"Four decades ago, Audre Lorde (1980) (with many others) called for a rebellion against binaries: to deconstruct them. Her generation of critical feminist and decolonial thinkers saw the power of how instituted, socialised thoughts and attitudes are regimented, transmitted, and acted upon in society.
For me, this International Women’s Day is not about statistics on gender inequality. We have the numbers (here’s a starting point). A central underlying problem is the heteronormative representations which have, in the history of our species, helped to maintain a system of patriarchy. WEIRD (Western, Educated, Industrialised, Rich and Democratic) societies continue to be at the centre of these representations and the effects of these have for centuries spilled over to the world.
If the pandemic truly is a chance to re-build, there needs to be a discussion about how to disrupt heteronormative representations and enable women and mothers to grow and occupy any sphere they can imagine. This means acknowledging a kaleidoscope of possible pathways because no one stands from one mutually exclusive place.

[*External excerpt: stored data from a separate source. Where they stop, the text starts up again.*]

(** X12.  A worker's turn that raises (an index out of range while slicing,
    a transform's key missing from the batch, a transform that fails) has
    already taken the index batch off the index queue and has put nothing
    on the data queue: the batch is lost and nothing tells the consumer. *)
Theorem failed_worker_turn_loses_the_batch : forall (self self' : t) e,
  fill_feed_dict_queue_turn self = Raises e self' ->
  feed_dict_queue self' = feed_dict_queue self /\
  exists ids,
    Py.items (batch_ids_queue self) =
    Py.Item ids :: Py.items (batch_ids_queue self').
Proof.
  intros self self' e H.
  assert (Hflags : coord_should_stop self = false /\ interrupted self = false).
  { unfold fill_feed_dict_queue_turn, keep_running in H. run_m in H.
    destruct (coord_should_stop self), (interrupted self);
      cbn [negb andb] in H; try discriminate. now split. }
  destruct Hflags as [Hstop Hint].
  destruct (Py.get (batch_ids_queue self)) as [[[ids |] q'] |] eqn:Hget.
  - pose proof (worker_turn_on_a_batch self ids q' Hstop Hint Hget) as Hw.
    rewrite H in Hw. subst self'.
    unfold Py.get in Hget.
    destruct (Py.items (batch_ids_queue self)) as [| x rest] eqn:Hit;
      [discriminate |].
    injection Hget as -> <-. clear H.
    destruct self; cbn in *. split; [reflexivity |].
    exists ids. reflexivity.
  - unfold fill_feed_dict_queue_turn, keep_running in H. run_m in H.
    rewrite Hstop, Hint in H. cbn [negb andb] in H. rewrite Hget in H.
    discriminate.
  - unfold fill_feed_dict_queue_turn, keep_running in H. run_m in H.
    rewrite Hstop, Hint in H. cbn [negb andb] in H. rewrite Hget in H.
    discriminate.
Qed.

(** The statement above at a worker that is given the row 2 of the dataset
    with mismatched lengths. *)
Lemma worker_on_mismatch_loses_the_batch :
  feed_dict_queue (state_of (fill_feed_dict_queue_turn mismatched_row_2_queued)) =
    feed_dict_queue mismatched_row_2_queued /\
  exists ids,
    Py.items (batch_ids_queue mismatched_row_2_queued) =
    Py.Item ids ::
    Py.items (batch_ids_queue
                (state_of (fill_feed_dict_queue_turn mismatched_row_2_queued))).
Proof.
  apply (failed_worker_turn_loses_the_batch mismatched_row_2_queued
           (state_of (fill_feed_dict_queue_turn mismatched_row_2_queued))
           Py.IndexError).
  vm_compute; reflexivity.
Defined.

Lemma apply_all_through :
  forall (d : dict transform) (data data' : dict Py.ndarray) (self self' : t),
  NoDup (map fst d) ->
  apply_all d data self = Returns data' self' ->
  forall k x, dict_get data k = Some x ->
  exists y, through (Some d) k x = Some y /\ dict_get data' k = Some y.
Proof.
  induction d as [| [k0 tr] d IH]; intros data data' self self' Hnd H k x Hk.
  - cbn in H. injection H as <- _. exists x. split; [reflexivity | exact Hk].
  - cbn [apply_all] in H. run_m in H.
    destruct (dict_get data k0) as [x0 |] eqn:Hx0; [| discriminate].
    destruct (apply tr x0) as [y0 |] eqn:Hy0; [| discriminate].
    cbn [map fst] in Hnd. inversion Hnd as [| ? ? Hnin Hnd']; subst.
    cbn [through dict_get].
    destruct (String.eqb_spec k k0) as [-> | Hne].
    + rewrite Hx0 in Hk. injection Hk as ->.
      destruct (IH _ _ _ _ Hnd' H k0 y0 (dict_get_set_same _ data k0 y0))
        as (y & Hy & Hget).
      cbn [through] in Hy. rewrite (dict_get_absent _ d k0 Hnin) in Hy.
      injection Hy as <-. exists y0. split; [exact Hy0 | exact Hget].
    + assert (Hk' : dict_get (dict_set data k0 y0) k = Some x)
        by (rewrite dict_get_set_other by exact Hne; exact Hk).
      exact (IH _ _ _ _ Hnd' H k x Hk').
Qed.

Lemma apply_if_any_through :
  forall (d : option (dict transform)) (data data' : dict Py.ndarray)
         (self self' : t),
  distinct_keys d ->
  apply_if_any d data self = Returns data' self' ->
  forall k x, dict_get data k = Some x ->
  exists y, through d k x = Some y /\ dict_get data' k = Some y.
Proof.
  intros [d |] data data' self self' Hnd H k x Hk.
  - exact (apply_all_through d data data' self self' Hnd H k x Hk).
  - cbn in H. injection H as <- _. exists x. split; [reflexivity | exact Hk].
Qed.

Lemma slice_each_get : forall (fd d : dict Py.ndarray) (ids : list Z),
  slice_each fd ids = Some d ->
  forall k X, dict_get fd k = Some X ->
  exists x, Py.index X ids = Some x /\ dict_get d k = Some x.
Proof.
  induction fd as [| [k0 X0] fd IH]; intros d ids H k X Hk; cbn in *.
  - discriminate.
  - destruct (Utils.slice_array X0 ids) as [Y |] eqn:HY; [| discriminate].
    destruct (slice_each fd ids) as [d' |] eqn:Hd; [| discriminate].
    injection H as <-. cbn.
    destruct (String.eqb k k0).
    + injection Hk as <-. exists Y. split; [exact HY | reflexivity].
    + exact (IH d' ids Hd k X Hk).
Qed.

(** X13.  A worker's turn that goes on has put one feed dict behind what
    the data queue held, and for every key of the dataset its value in that
    feed dict is the slice of the dataset's value by the index batch,
    passed first through the augmentation registered for the key, if any,
    and then through the preprocessing registered for it, if any. *)
Theorem worker_augments_then_preprocesses :
  forall (self self' : t) (ids : list Z) (q' : Py.Queue (list Z)),
  coord_should_stop self = false -> interrupted self = false ->
  Py.get (batch_ids_queue self) = Some (Py.Item ids, q') ->
  NoDup (map fst (feed_dict self)) ->
  distinct_keys (daug_dict self) -> distinct_keys (dprep_dict self) ->
  fill_feed_dict_queue_turn self = Returns Continue self' ->
  exists data,
    Py.items (feed_dict_queue self') =
      Py.items (feed_dict_queue self) ++ [Py.Item data] /\
    batch_ids_queue self' = q' /\
    forall k X, dict_get (feed_dict self) k = Some X ->
      exists x a p,
        Py.index X ids = Some x /\
        through (daug_dict self) k x = Some a /\
        through (dprep_dict self) k a = Some p /\
        dict_get data k = Some p.
Proof.
  intros self self' ids q' Hstop Hint Hget Hfd Hda Hdp H.
  pose proof (worker_turn_on_a_batch self ids q' Hstop Hint Hget) as Hw.
  rewrite H in Hw. destruct Hw as (d0 & d1 & d2 & fq' & H0 & H1 & H2 & Hput & ->).
  exists d2. split; [| split].
  - unfold Py.put in Hput. destruct (Py.full (feed_dict_queue self));
      [discriminate |].
    injection Hput as <-. destruct self; reflexivity.
  - destruct self; reflexivity.
  - intros k X Hk.
    assert (Hs : slice_each (feed_dict self) ids = Some d0).
    { pose proof (retrieve_data_slices ids (with_batch_ids_queue self q')) as Hr.
      rewrite H0 in Hr.
      assert (Hfd' : NoDup (map fst (feed_dict (with_batch_ids_queue self q'))))
        by (destruct self; exact Hfd).
      specialize (Hr Hfd').
      replace (feed_dict (with_batch_ids_queue self q')) with (feed_dict self)
        in Hr by (destruct self; reflexivity).
      destruct (slice_each (feed_dict self) ids); [| discriminate].
      now injection Hr as <-. }
    destruct (slice_each_get _ _ _ Hs k X Hk) as (x & Hx & Hgx).
    destruct (apply_if_any_through _ _ _ _ _ Hda H1 k x Hgx) as (a & Ha & Hga).
    destruct (apply_if_any_through _ _ _ _ _ Hdp H2 k a Hga) as (p & Hp & Hgp).
    exists x, a, p. repeat split; assumption.
Qed.

(** The statement above at a worker given the rows 0 and 1 of four samples
    whose inputs are doubled by the augmentation and then shifted by the
    preprocessing. *)
Lemma worker_doubles_then_shifts :
  exists data x a p,
    Py.items (feed_dict_queue (state_of (fill_feed_dict_queue_turn transforms_queued))) =
      Py.items (feed_dict_queue transforms_queued) ++ [Py.Item data] /\
    Py.index (X_of 4) [0; 1] = Some x /\
    through (daug_dict transforms_queued) inputs_key x = Some a /\
    through (dprep_dict transforms_queued) inputs_key a = Some p /\
    dict_get data inputs_key = Some p /\
    p = Py.Vec [1; 3].
Proof.
  destruct (worker_augments_then_preprocesses transforms_queued
              (state_of (fill_feed_dict_queue_turn transforms_queued))
              [0; 1] (Py.mkQueue 32 []))
    as (data & Hq & _ & Hall);
    try (vm_compute; reflexivity).
  - cbn. repeat constructor; cbn; intuition discriminate.
  - cbn. repeat constructor; cbn; intuition discriminate.
  - cbn. repeat constructor; cbn; intuition discriminate.
  - destruct (Hall inputs_key (X_of 4) eq_refl) as (x & a & p & Hx & Ha & Hp & Hg).
    exists data, x, a, p. repeat split; try assumption.
    vm_compute in Hx. injection Hx as <-.
    vm_compute in Ha. injection Ha as <-.
    vm_compute in Hp. injection Hp as <-. reflexivity.
Defined.

(** ** Construction *)

(** X14.  With [ensure_data_order] the constructor overrides what was
    passed for [num_threads] and [max_queue]: both queues are created with
    capacity 1, and [start] then spawns the index producer and exactly one
    worker.  Without it both arguments are kept. *)
Theorem strict_order_has_one_worker :
  forall (draw : nat -> list Z -> list Z)
         (balanced : Z -> Z -> Py.ndarray -> list (list Z))
         (k : key) (first : Py.ndarray) (others : dict Py.ndarray)
         (coord : bool) (bsz nthreads mq : Z) (sh cont order rs : bool)
         (dprep daug : option (dict transform)) (ia : option (list Z)),
  exists self started,
    init draw balanced ((k, first) :: others) coord bsz nthreads mq sh cont
         order dprep daug ia false = Returns tt self /\
    num_threads self = (if order then 1 else nthreads) /\
    Py.maxsize (batch_ids_queue self) = (if order then 1 else mq) /\
    Py.maxsize (feed_dict_queue self) = (if order then 1 else mq) /\
    Py.items (batch_ids_queue self) = [] /\
    Py.items (feed_dict_queue self) = [] /\
    threads self = None /\
    start rs self = Returns tt started /\
    (order = true ->
     threads started =
       Some [mkThread fill_batch_ids_queue_target Alive;
             mkThread fill_feed_dict_queue_target Alive]).
Proof.
  intros. unfold init. cbn [Utils.get_dict_first_element].
  unfold reset_batches, make_batches, shuffle_samples, start, clear_queues.
  run_m.
  destruct ia as [a |]; destruct sh; destruct order; destruct rs; cbn;
    eexists; eexists; repeat split; intros; try discriminate; reflexivity.
Qed.
Lemma main_records_reach_configured_handlers_witness :
  exists ns n l,
    parse_args Scenario.env args start = (Returns ns, start)
    /\ Str.assoc (log_level ns) Logging._nameToLevel = Some n
    /\ log (snd (main Scenario.env args start)) = (log start ++ l)%list
    /\ Forall (fun r => rec_sinks r =
                 if n <=? rec_level r
                 then log_sinks (output_dir ns) (log_to_console ns) else []) l.
Proof.
  apply (main_records_reach_configured_handlers Scenario.env args start 1
           (snd (main Scenario.env args start))).
  vm_compute. reflexivity.
Defined.

Lemma main_adds_only_under_output_dir_witness :
  fs (snd (main Scenario.env args start)) !! report = Some File.
Proof.
  destruct (main_adds_only_under_output_dir Scenario.env args start 1
              (snd (main Scenario.env args start))) as (ns & _ & Hfs).
  - vm_compute. reflexivity.
  - destruct (Hfs report) as [E|[E _]].
    + rewrite E. vm_compute. reflexivity.
    + vm_compute in E. discriminate E.
Defined.

(** ** [parse_args]: spellings, repetitions, stray arguments *)

Lemma no_dash_is_argument v :
  Str.startswith "-" v = false ->
  ArgParse.classify v = ArgParse.TokArgument /\ String.eqb v "--" = false.
Proof.
  intros H. split.
  - unfold ArgParse.classify. by rewrite H.
  - destruct v as [|c v]; [done|]. unfold Str.startswith in H.
    cbn [String.prefix] in H.
    destruct (ascii_dec "-" c) as [<-|Hne]; [by destruct v|].
    cbn [String.eqb]. by destruct (Ascii.eqb_spec c "-") as [->|?].
Qed.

I call for us all to be more reflexive in our views and assumptions and explore the internalised oppression that we have been subjected to (and by “we” I mean a very inclusive one that we must all own, not just women). In social psychology, the challenge lies in questioning our very taken-for granted worldviews, what we term social representations.
Representations are powerful because they were instilled in us throughout our socialization by our referents and role models, many who were maternal caring giants in our eyes but who were subjected to the same system of binary divisions. Hence why it is difficult to break away; we feel it impacts our identities and ancestry. But we have to move forward.
In this spirit, I join the Latin American feminist voices, scholars and activists who do not let these critical perspectives become empty claims. From the Nobel Laureate Rigoberta Menchú in Guatemala, to the human rights activist Francia Márquez in Colombia and importantly the vast number of women and mothers fighting to survive the everyday, they tell us it is not about responding to machismo with counter-phrases. Instead, it is about collective mobilisation to demand basic human rights and social justice. Unlike those of us who are sitting in front of a laptop, many are at the sharp end of survival. With strength, perseverance, critical thinking and resistance, they adhere to a pa’delante (going forward) attitude fuelled by the desire and need to break from the historical links of oppression, violence and inequalities, which have relegated their civic and human rights."
Admitting our privilege is an initial step against an exhausted Global North society geared towards false efficiencies, which spill over into the majority world, disproportionally impacting women and all those who stand at the intersecting peripheries. The pandemic opens the possibility of re-building but can we face this inevitable reality?
Dr Natalia Concha is a Research Officer in the Department of Psychological and Behavioural Science at LSE.